━━ PROVIDED ENTRIES

(* ===== verification/MultiMonitor.v ===== *)
(** * Media: multi-monitor topologies, media plans and budgets

    Models [shared/media/src/multi_monitor.rs] with the monitor roster of
    [lib.rs]: requested and applied monitors, their conversion to and from the
    wire messages of [MonitorWire], per-region media plans and aggregate
    budgets.  [LayoutRect] and [LayoutBounds] have the fields of the wire
    crate's checked rectangles and share their records.  Nonzero integers are
    the integers their constructor accepted. *)

From Stdlib Require Import SpecFloat.
From stdpp Require Import strings.
From S2P Require Import Prelude Utf8 MediaRegion RegionInput CaptureSurface MonitorWire.

(** ** lib.rs *)

Inductive VideoCodec := CodecJpeg | CodecH264 | CodecH265 | CodecVp9 | CodecAv1.
Inductive ChromaSubsampling := Chroma420 | Chroma422 | Chroma444.
#[global] Instance ChromaSubsampling_eq_dec : EqDecision ChromaSubsampling. Proof. solve_decision. Defined.
Inductive BitDepth := EightBit | TenBit | TwelveBit.
Inductive TransferCharacteristics := TcBt709 | TcSrgb | TcPq | TcHlg.

Record VideoConfiguration := mkVideo {
  video_codec : VideoCodec; video_chroma : ChromaSubsampling; video_bit_depth : BitDepth; video_range : ColorRange;
  video_matrix : ColorMatrix; video_primaries : ColorPrimaries; video_transfer : TransferCharacteristics
}.

Record MonitorIdentity := mkIdentity { id_id : string; id_name : string; id_vendor : Z; id_model : Z; id_serial : Z }.

Inductive Rotation := Rot0 | Rot90 | Rot180 | Rot270.
Record RegionEncoderMeasurements := mkRegionMeasured {
  rm_session_monitor_id : Z; offered_frames : Z; delivered_frames : Z; rm_elapsed : Z;
  rm_p50_encode_latency : Z; rm_p95_encode_latency : Z; rm_p50_queue_age : Z; rm_p95_queue_age : Z;
  rm_delivered_millifps : Z; delivery_ratio_basis_points : Z
}.

Record EncoderSetMeasurements := mkSetMeasured {
  set_p50_encode_latency : Z; set_p95_encode_latency : Z; set_p50_queue_age : Z; set_p95_queue_age : Z;
  set_delivered_millifps : Z; fairness_basis_points : Z; per_region : list RegionEncoderMeasurements
}.

Inductive EncoderThresholdViolation :=
| ViolatedEncodeLatency (id measured_p95 maximum_p95 : Z)
| ViolatedQueueAge (id measured_p95 maximum_p95 : Z)
| ViolatedDeliveredFps (id measured_millifps required_millifps : Z)
| ViolatedFairness (measured required : Z).

Record RegionProbeFailure := mkProbeFailure { pf_session_monitor_id : Z; pf_failure : EncoderProbeFailureKind }.

Inductive EncoderSetAttemptOutcome :=
| Passed (m : EncoderSetMeasurements)
| ThresholdFailed (m : EncoderSetMeasurements) (violations : list EncoderThresholdViolation)
| ProbeFailed (failures : list RegionProbeFailure).

Definition outcome_passed (o : EncoderSetAttemptOutcome) : bool := match o with Passed _ => true | _ => false end.

Record EncoderSetAttempt := mkAttempt {
  attempt_index : Z; attempt_candidate : EncoderSetCandidate; attempt_outcome : EncoderSetAttemptOutcome
}.

Inductive EncoderSetDecision :=
| Accept (selected : Z) (attempts : list EncoderSetAttempt)
| Reassign (selected : Z) (attempts : list EncoderSetAttempt)
| Reject (attempts : list EncoderSetAttempt)
| StepDown (selected requested_fps admitted_fps : Z) (attempts : list EncoderSetAttempt).

Definition selected_candidate_index (d : EncoderSetDecision) : option Z :=
  match d with Accept s _ | Reassign s _ | StepDown s _ _ _ => Some s | Reject _ => None end.

Definition decision_attempts (d : EncoderSetDecision) : list EncoderSetAttempt :=
  match d with Accept _ a | Reassign _ a | StepDown _ _ _ a | Reject a => a end.

Definition fps_stepdown (d : EncoderSetDecision) : option (Z * Z) :=
  match d with StepDown _ requested admitted _ => Some (requested, admitted) | _ => None end.

(** ** Measuring *)

(** [sorted[rank - 1]]: the rank is between one and the length, for a
    percentage of at most 100 ([percentile_in_range]). *)
Definition percentile (sorted : list Z) (percent : Z) : Z :=
  if bool_decide (sorted = []) then 0
  else
    let rank := Z.max (div_ceil (len sorted * percent) 100) 1 in
    nth (Z.to_nat (rank - 1)) sorted 0.

Definition u32_or_max (v : Z) : Z := default (umax 32) (try_unsigned 32 v).

Definition delivered_millifps (delivered_frames elapsed : Z) : Z :=
  if (delivered_frames =? 0) || (elapsed =? 0) then 0
  else u32_or_max (saturating_mul 128 (saturating_mul 128 delivered_frames MILLIFPS_SCALE) NANOS_PER_SECOND / elapsed).
Definition clip (r : SessionRecord) : SessionRecord :=
  match r with
  | Close (Some c) => Close (Some (mkClose (close_code c) (clip_reason (close_reason c))))
  | r => r
  end.

Lemma clip_reason_len reason : len (clip_reason reason) <= MAX_SESSION_CLOSE_REASON_BYTES.
Proof.
  unfold clip_reason. destruct (Z.ltb_spec MAX_SESSION_CLOSE_REASON_BYTES (len reason)); [|lia].
  unfold len at 1. rewrite length_take.
  pose proof (floor_le reason (Z.to_nat MAX_SESSION_CLOSE_REASON_BYTES)). unfold MAX_SESSION_CLOSE_REASON_BYTES in *. lia.
Qed.

Lemma clip_reason_id reason : len reason <= MAX_SESSION_CLOSE_REASON_BYTES -> clip_reason reason = reason.
Proof. intros H. unfold clip_reason. by rewrite (proj2 (Z.ltb_ge _ _) H). Qed.

Lemma clip_reason_utf8 reason : from_utf8 reason = true -> from_utf8 (clip_reason reason) = true.
Proof.
  intros H. unfold clip_reason. destruct (_ <? _); [|done]. apply utf8_take; [done|apply floor_boundary].
Qed.

(** The loop that cuts the reason ends after one pass. *)
Lemma cut_reason_Some reason : cut_reason reason = Some (clip_reason reason).
Proof.
  unfold cut_reason. cbn [while_fuel]. unfold clip_reason at 1.
  destruct (MAX_SESSION_CLOSE_REASON_BYTES <? len reason) eqn:E; [|done].
  pose proof (clip_reason_len reason) as H. unfold clip_reason in H. rewrite E in H.
  by rewrite (proj2 (Z.ltb_ge _ _) H).
Qed.

Lemma kind_wire_roundtrip k : kind_from_wire (kind_wire k) = Some k.
Proof. by destruct k. Qed.

Lemma kind_from_wire_Some v k : kind_from_wire v = Some k -> v = kind_wire k.
Proof.
  unfold kind_from_wire. destruct v as [|p|p]; [done| |done].
  do 3 (try destruct p as [p|p|]; try done); intros [= <-]; done.
Qed.

(** The payload a record has on the wire. *)
Definition payload_of (r : SessionRecord) : list Z :=
  match r with
  | Text b | Binary b | Ping b | Pong b => b
  | Close None => []
  | Close (Some c) => to_be 2 (close_code c) ++ clip_reason (close_reason c)
  end.

Lemma record_payload_Some r : record_payload r = Some (payload_of r).
Proof. destruct r as [| |[c|]| |]; try done. unfold record_payload. by rewrite cut_reason_Some. Qed.

(** A record whose body fits the length prefix is encoded with the body's
    exact length. *)
Lemma encode_record_body r : 1 + len (payload_of r) < 2 ^ 32 ->
  encode_record r = Some (to_be 4 (len (kind_wire (kind r) :: payload_of r)) ++ kind_wire (kind r) :: payload_of r).
Proof.
  intros Hl. unfold encode_record. rewrite record_payload_Some. cbn.
  unfold saturating_add. rewrite Z.min_l by (unfold umax, usize_bits; pow2; lia).
  rewrite (try_unsigned_in 32 (len (payload_of r) + 1)).
  2:{ pose proof (len_nonneg (payload_of r)). unfold in_width. lia. }
  by replace (len (kind_wire (kind r) :: payload_of r)) with (len (payload_of r) + 1) by (rewrite len_cons; lia).
Qed.

Lemma decode_payload r : record_ok r -> decode_body (kind_wire (kind r) :: payload_of r) = Ok (clip r).
Proof.
  intros Hr. unfold decode_body. rewrite kind_wire_roundtrip. cbn [ok_or mbind result_bind].
  destruct r as [t|b|[c|]|b|b]; cbn [kind payload_of clip record_ok] in *; try done.
  - destruct Hr as [_ ->]. done.
  - destruct Hr as (Hw & _ & Hu). open_bytes. cbn [app].
    pose proof (clip_reason_len (close_reason c)) as Hl. rewrite (proj2 (Z.ltb_ge _ _) Hl).
    rewrite clip_reason_utf8 by done. by close_bytes.
Qed.

Lemma decode_body_inv body r : Forall is_u8 body -> decode_body body = Ok r ->
  record_ok r /\ clip r = r /\ body = kind_wire (kind r) :: payload_of r.
Proof.
  intros Hb H. destruct body as [|k payload]; [done|]. cbn [decode_body] in H.
  apply Forall_cons in Hb as [Hk Hb]. inv_ok.
  match goal with H : kind_from_wire _ = Some _ |- _ => apply kind_from_wire_Some in H as -> end.
  destruct x; [destruct (from_utf8 payload) eqn:Eu; [|done]; inv_ok; done|inv_ok; done| |inv_ok; done..].
  destruct payload as [|high [|low reason]]; [inv_ok; done|done|].
  destruct (Z.ltb_spec MAX_SESSION_CLOSE_REASON_BYTES (len reason)); [done|].
  destruct (from_utf8 reason) eqn:Eu; [|done]. inv_ok. byte_facts.
  unfold record_ok, session_close_ok, clip, payload_of. cbn [close_code close_reason kind kind_wire].
  rewrite !clip_reason_id by done. split_and!; try done; [solve_width|].
  by rewrite to_be_from_be by (done || solve_bytes).
Qed.

(** ** The version a refusing peer names *)

Lemma before_char_app c l t : Forall (fun b => b <> c) l -> before_char c (l ++ c :: t) = Some l.
Proof.
  induction 1 as [|b l Hb Hl IH]; cbn; [by rewrite Z.eqb_refl|].
  rewrite (proj2 (Z.eqb_neq b c)) by done. by rewrite IH.
Qed.

Lemma ascii_utf8 l : Forall (fun b => b < 0x80) l -> from_utf8 l = true.
Proof. induction 1 as [|b l Hb Hl IH]; [done|]. cbn. by rewrite (proj2 (Z.ltb_lt b 128)). Qed.

Lemma mismatch_reason_read v : in_width 16 v ->
  from_peer_close LANE_VERSION_MISMATCH_CLOSE_CODE (mismatch_close_reason v) = Some (LaneVersion v).
Proof.
  intros Hv. unfold from_peer_close. rewrite Z.eqb_refl. unfold mismatch_close_reason.
  rewrite ascii_utf8.
  2:{ rewrite !Forall_app. split_and!; [|eapply Forall_impl; [apply decimal_digits|unfold is_digit; cbn; lia]|];
      apply (bool_decide_unpack _); by vm_compute. }
  cbn [mbind option_bind]. rewrite strip_prefix_app. cbn [mbind option_bind].
  change (string_bytes ": incompatible transport; update the Deck and the Pier to the same release")
    with (0x3A :: string_bytes " incompatible transport; update the Deck and the Pier to the same release").
  rewrite before_char_app by (eapply Forall_impl; [apply decimal_digits|unfold is_digit; cbn; lia]).
  cbn [mbind option_bind]. unfold parse_u16. by rewrite parse_decimal.
Qed.

(** ** Theorems *)

(** The preface codec is exact. A 36-byte record is decoded to a preface
    exactly when it is that preface's encoding and the preface is
    well-formed: a nonzero lane generation, no attachment on the control lane
    and a nonzero attachment with a nonzero binding on every other; nothing
    else, no flag, other version or other length, is decoded. *)
Theorem preface_codec_exact bs p : Forall is_u8 bs ->
  decode_preface bs = Ok p <-> preface_ok p /\ bs = encode_preface p.
Proof.
  intros Hb. split; [by apply decode_preface_canonical|]. intros [Hp ->]. by apply decode_encode_preface.
Qed.

Definition sample_binding : LaneAttachmentBinding := [7; 0; 0; 255; 1; 2; 3; 4; 5; 6; 7; 8; 9; 10; 11; 12].
Definition sample_attachment : LaneAttachment := mkAttachment 3 sample_binding.
Definition sample_preface : LanePreface := mkPreface Video (Some sample_attachment) 9.

Lemma sample_attachment_ok : attachment_ok sample_attachment.
Proof.
  unfold attachment_ok, binding_ok. split_and!; try done. apply (bool_decide_unpack _). by vm_compute.
Qed.

Lemma preface_codec_exact_witness :
  decode_preface (encode_preface sample_preface) = Ok sample_preface /\ len (encode_preface sample_preface) = 36.
Proof.
  split; [|by vm_compute]. apply (preface_codec_exact (encode_preface sample_preface) sample_preface).
  - apply (bool_decide_unpack _). by vm_compute.
  - split; [|done]. unfold preface_ok. split_and!; [done..|]. split; [done|exact sample_attachment_ok].
Defined.

(** The attachment grant is exact. A received grant is accepted exactly
    when it is, word for word, the grant of a well-formed attachment with
    distinct non-control roles (in any order), and it then yields that
    attachment and the set of those roles; the grant a Pier builds is
    accepted and yields its roles without control. *)
Theorem grant_exact m a s : in_width 64 (attachment_generation m) ->
  (validate_attachment m = Ok (a, s) <->
   attachment_ok a /\ exists roles, grant_of m a roles /\ s = from_roles roles) /\
  (attachment_ok a -> exists s', validate_attachment (LaneAttachmentMsg_new a s) = Ok (a, s') /\
     forall r, contains s' r = contains s r && requires_attachment r).
Proof.
  intros Hw. split; [by apply validate_attachment_Ok|]. apply grant_accepted.
Qed.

━━━━

== GOAL OF THE EXERCISE ==
Copy out the lines above exactly, beginning at the one that contains "Inductive VideoCodec := CodecJpeg" and ending at the one that contains "(failures : list RegionProbeFailure).".

== SOLUTION TO THE PROBLEM ==
Inductive VideoCodec := CodecJpeg | CodecH264 | CodecH265 | CodecVp9 | CodecAv1.
Inductive ChromaSubsampling := Chroma420 | Chroma422 | Chroma444.
#[global] Instance ChromaSubsampling_eq_dec : EqDecision ChromaSubsampling. Proof. solve_decision. Defined.
Inductive BitDepth := EightBit | TenBit | TwelveBit.
Inductive TransferCharacteristics := TcBt709 | TcSrgb | TcPq | TcHlg.

Record VideoConfiguration := mkVideo {
  video_codec : VideoCodec; video_chroma : ChromaSubsampling; video_bit_depth : BitDepth; video_range : ColorRange;
  video_matrix : ColorMatrix; video_primaries : ColorPrimaries; video_transfer : TransferCharacteristics
}.

Record MonitorIdentity := mkIdentity { id_id : string; id_name : string; id_vendor : Z; id_model : Z; id_serial : Z }.

Inductive Rotation := Rot0 | Rot90 | Rot180 | Rot270.
Record RegionEncoderMeasurements := mkRegionMeasured {
  rm_session_monitor_id : Z; offered_frames : Z; delivered_frames : Z; rm_elapsed : Z;
  rm_p50_encode_latency : Z; rm_p95_encode_latency : Z; rm_p50_queue_age : Z; rm_p95_queue_age : Z;
  rm_delivered_millifps : Z; delivery_ratio_basis_points : Z
}.

Record EncoderSetMeasurements := mkSetMeasured {
  set_p50_encode_latency : Z; set_p95_encode_latency : Z; set_p50_queue_age : Z; set_p95_queue_age : Z;
  set_delivered_millifps : Z; fairness_basis_points : Z; per_region : list RegionEncoderMeasurements
}.

Inductive EncoderThresholdViolation :=
| ViolatedEncodeLatency (id measured_p95 maximum_p95 : Z)
| ViolatedQueueAge (id measured_p95 maximum_p95 : Z)
| ViolatedDeliveredFps (id measured_millifps required_millifps : Z)
| ViolatedFairness (measured required : Z).

Record RegionProbeFailure := mkProbeFailure { pf_session_monitor_id : Z; pf_failure : EncoderProbeFailureKind }.

Inductive EncoderSetAttemptOutcome :=
| Passed (m : EncoderSetMeasurements)
| ThresholdFailed (m : EncoderSetMeasurements) (violations : list EncoderThresholdViolation)
| ProbeFailed (failures : list RegionProbeFailure).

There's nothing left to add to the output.